While bloggers and pundits are focused on the buzz of the new season, from the referee lock-out to preliminary Super Bowl predictions, the continuing threat of traumatic brain injuries to NFL players is not far removed from the headlines.
The NFL is beginning its season faced with hundreds of lawsuits involving traumatic brain injuries sustained by players during football practices and games. These cases have been consolidated before a single federal judge in the Eastern District of Pennsylvania in something known as an MDL (multidistrict litigation).
An important issue in this litigation is the short and long-term effects of concussive brain injuries. Research has shown that it's not just the big hits that cause problems. Studies show that sub-concussive forces, repeated impacts and repetitive head trauma may also lead to degenerative brain disease.
Mild Traumatic Brain Injuries (MTBI), or concussions, are serious injuries that can permanently damage the brain, impair thinking ability and alter memory and judgment. Medical data has, for years, linked concussions directly to dementia and long-term cognitive impairment. In 2000, a study of 1,090 former NFL players found that more than 60 percent had at least one concussion during their careers, and 26 percent had sustained three or more.
Neurologists state that, once a person suffers from a concussion, he or she is four times more likely to sustain a second one. After several concussions, it takes less of a blow to cause an injury, and more recovery time is required.
In addition, a study of retired NFL players at the Institute for Social Research found that former NFL players who are more than 50-years-old are five times more likely to develop dementia than the national average for men in that age group. But they’re football players—didn’t they know they could be at risk for getting injured? Evidence shows that the NFL has had access to medical evidence linking concussions to long-term brain damage for decades. It is alleged that the NFL failed to inform its players of the serious risks associated with concussions and failed to take effective action to minimize those risks and protect the players’ short-term and long-term health.

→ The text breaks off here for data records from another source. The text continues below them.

Ltac kept_events :=
  repeat match goal with
         | |- Forall _ (_ ++ _) => apply Forall_app; split
         | |- Forall _ (_ :: _) => apply Forall_cons; [reflexivity|]
         | |- Forall _ [] => apply Forall_nil
         | |- Forall _ (if ?b then _ else _) => destruct b
         | |- Forall _ (match ?m with Static _ _ _ => _ | Dynamic _ => _ end) =>
             destruct m
         end.

Lemma body_keeps_state imagePaths mode darkDuration s e s' evs flow :
  body imagePaths mode darkDuration s e = (s', evs, flow) ->
  Forall (fun ev => keeps_state ev = true) evs.
Proof.
  unfold body. intros H. destruct (displayImage s).
  - apply Forall_forall. intros ev Hin.
    destruct (light_branch_events _ _ _ _ _ _ _ H _ Hin)
      as [[m ->]|[[i ->]|[r ->]]]; reflexivity.
  - unfold dark_branch in H. injection H as _ <- _.
    kept_events.
Qed.

Lemma body_return imagePaths mode darkDuration s e s' evs :
  body imagePaths mode darkDuration s e = (s', evs, Return_) ->
  evs = [Log "Run Full aborted."].
Proof.
  unfold body, light_branch, dark_branch. destruct (displayImage s).
  - destruct (abortFlag e).
    + intros H. injection H as _ <-. reflexivity.
    + destruct (maxCount_of mode s <=? imageDisplayCount s + 1); discriminate.
  - discriminate.
Qed.

Lemma group_loop_aborted imagePaths currentSetting layerCount env :
  forall s s' evs rest,
  group_loop imagePaths currentSetting layerCount env s =
    Some (GroupAborted, s', evs, rest) ->
  Forall (fun ev => keeps_state ev = true) evs /\
  exists front, evs = (front ++ [Log "Run Full aborted."])%list.
Proof.
  induction env as [|e more IH]; intros s s' evs rest H;
    cbn [group_loop] in H;
    destruct (layerCount <? layercounter s); try discriminate.
  destruct (body imagePaths (Dynamic currentSetting) (darkTime currentSetting)
              s e) as [[s1 ev1] flow] eqn:B.
  pose proof (body_keeps_state _ _ _ _ _ _ _ _ B) as K1.
  destruct flow.
  - destruct (finished s1); [discriminate|].
    destruct (group_loop imagePaths currentSetting layerCount more s1)
      as [[[[y s2] evs2] rest2]|] eqn:L; cbn in H; [|discriminate].
    injection H as -> <- <- <-.
    destruct (IH _ _ _ _ L) as [K2 [front ->]]. split.
    + apply Forall_app. split; assumption.
    + exists (ev1 ++ front)%list. now rewrite <- app_assoc.
  - injection H as <- <- <-. split; [exact K1|].
    exists []. exact (body_return _ _ _ _ _ _ _ B).
Qed.

Lemma settings_loop_aborted imagePaths orderedSettings :
  forall env s s' evs,
  settings_loop imagePaths orderedSettings env s = Some (LoopAborted, s', evs) ->
  exists front currentSetting layerCount tail,
    In (currentSetting, layerCount) orderedSettings /\
    evs = (front ++ SetCurrent (intensity currentSetting mod 256) :: tail)%list /\
    Forall (fun ev => keeps_state ev = true) tail /\
    exists before, tail = (before ++ [Log "Run Full aborted."])%list.
Proof.
  induction orderedSettings as [|[currentSetting layerCount] more IH];
    intros env s s' evs H; cbn [settings_loop] in H; [discriminate|].
  destruct (group_loop imagePaths currentSetting layerCount env
              (set_layercounter s 0)) as [[[[x s1] gevs] rest]|] eqn:G;
    cbn [Commands.obind] in H; [|discriminate].
  assert (Later :
    Commands.obind (settings_loop imagePaths more rest s1)
      (fun '(y, s2, evs') =>
         Some (y, s2, (apply_events currentSetting ++ gevs ++ evs')%list))
    = Some (LoopAborted, s', evs) ->
    exists front cur count tail,
      In (cur, count) ((currentSetting, layerCount) :: more) /\
      evs = (front ++ SetCurrent (intensity cur mod 256) :: tail)%list /\
      Forall (fun ev => keeps_state ev = true) tail /\
      exists before, tail = (before ++ [Log "Run Full aborted."])%list).
  { intros H'.
    destruct (settings_loop imagePaths more rest s1)
      as [[[y s2] evs2]|] eqn:L; cbn in H'; [|discriminate].
    injection H' as -> <- <-.
    destruct (IH _ _ _ _ L) as (front & cur & count & tail & I & -> & K & E).
    exists (apply_events currentSetting ++ gevs ++ front)%list, cur, count, tail.
    split; [right; exact I|]. split; [now rewrite <- !app_assoc|].
    split; assumption. }
  destruct x; [|exact (Later H)|exact (Later H)].
  injection H as <- <-.
  destruct (group_loop_aborted _ _ _ _ _ _ _ _ G) as [K E].
  eexists [_], currentSetting, layerCount, gevs.
  split; [left; reflexivity|]. split; [reflexivity|]. split; assumption.
Qed.



End DynamicAbortFacts.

I am honored to be one of the attorneys litigating these cases. Through this litigation, I hope the players are able to receive treatment and future medical attention for neurological damage and recover their medical expenses. I also hope this litigation promotes change to the NFL and causes the many other football organizations and equipment manufacturers that look to the NFL for guidance to advocate for safer play.
I am encouraged after reading about new compact headgear being developed by the National Institute of Standards and Technology. As recently reported by The New York Times, this headgear may help reduce the risk of future traumatic football brain injuries by detecting changes in a player’s brain activity shortly after he experiences a traumatic collision in the field of play. As this technology develops, we might be able to spot immediate changes in brain behavior on the field, allowing players to be able to do something they haven’t been able to do before—identify the potentially damaging hits, not just the hard ones, that could result in life-altering damage if ignored.
Changes in technology and bringing to light decades of unshared medical knowledge are crucial to ensuring the safety of the NFL’s most valuable assets: its players. By keeping the stars on the field from seeing proverbial stars, fans should be able to enjoy not only this season but also seasons to come.
So this season I will still cheer on my favorite team, even though my heart will stop each time a player takes a hit—but what can I say, that’s just the mother and lawyer in me.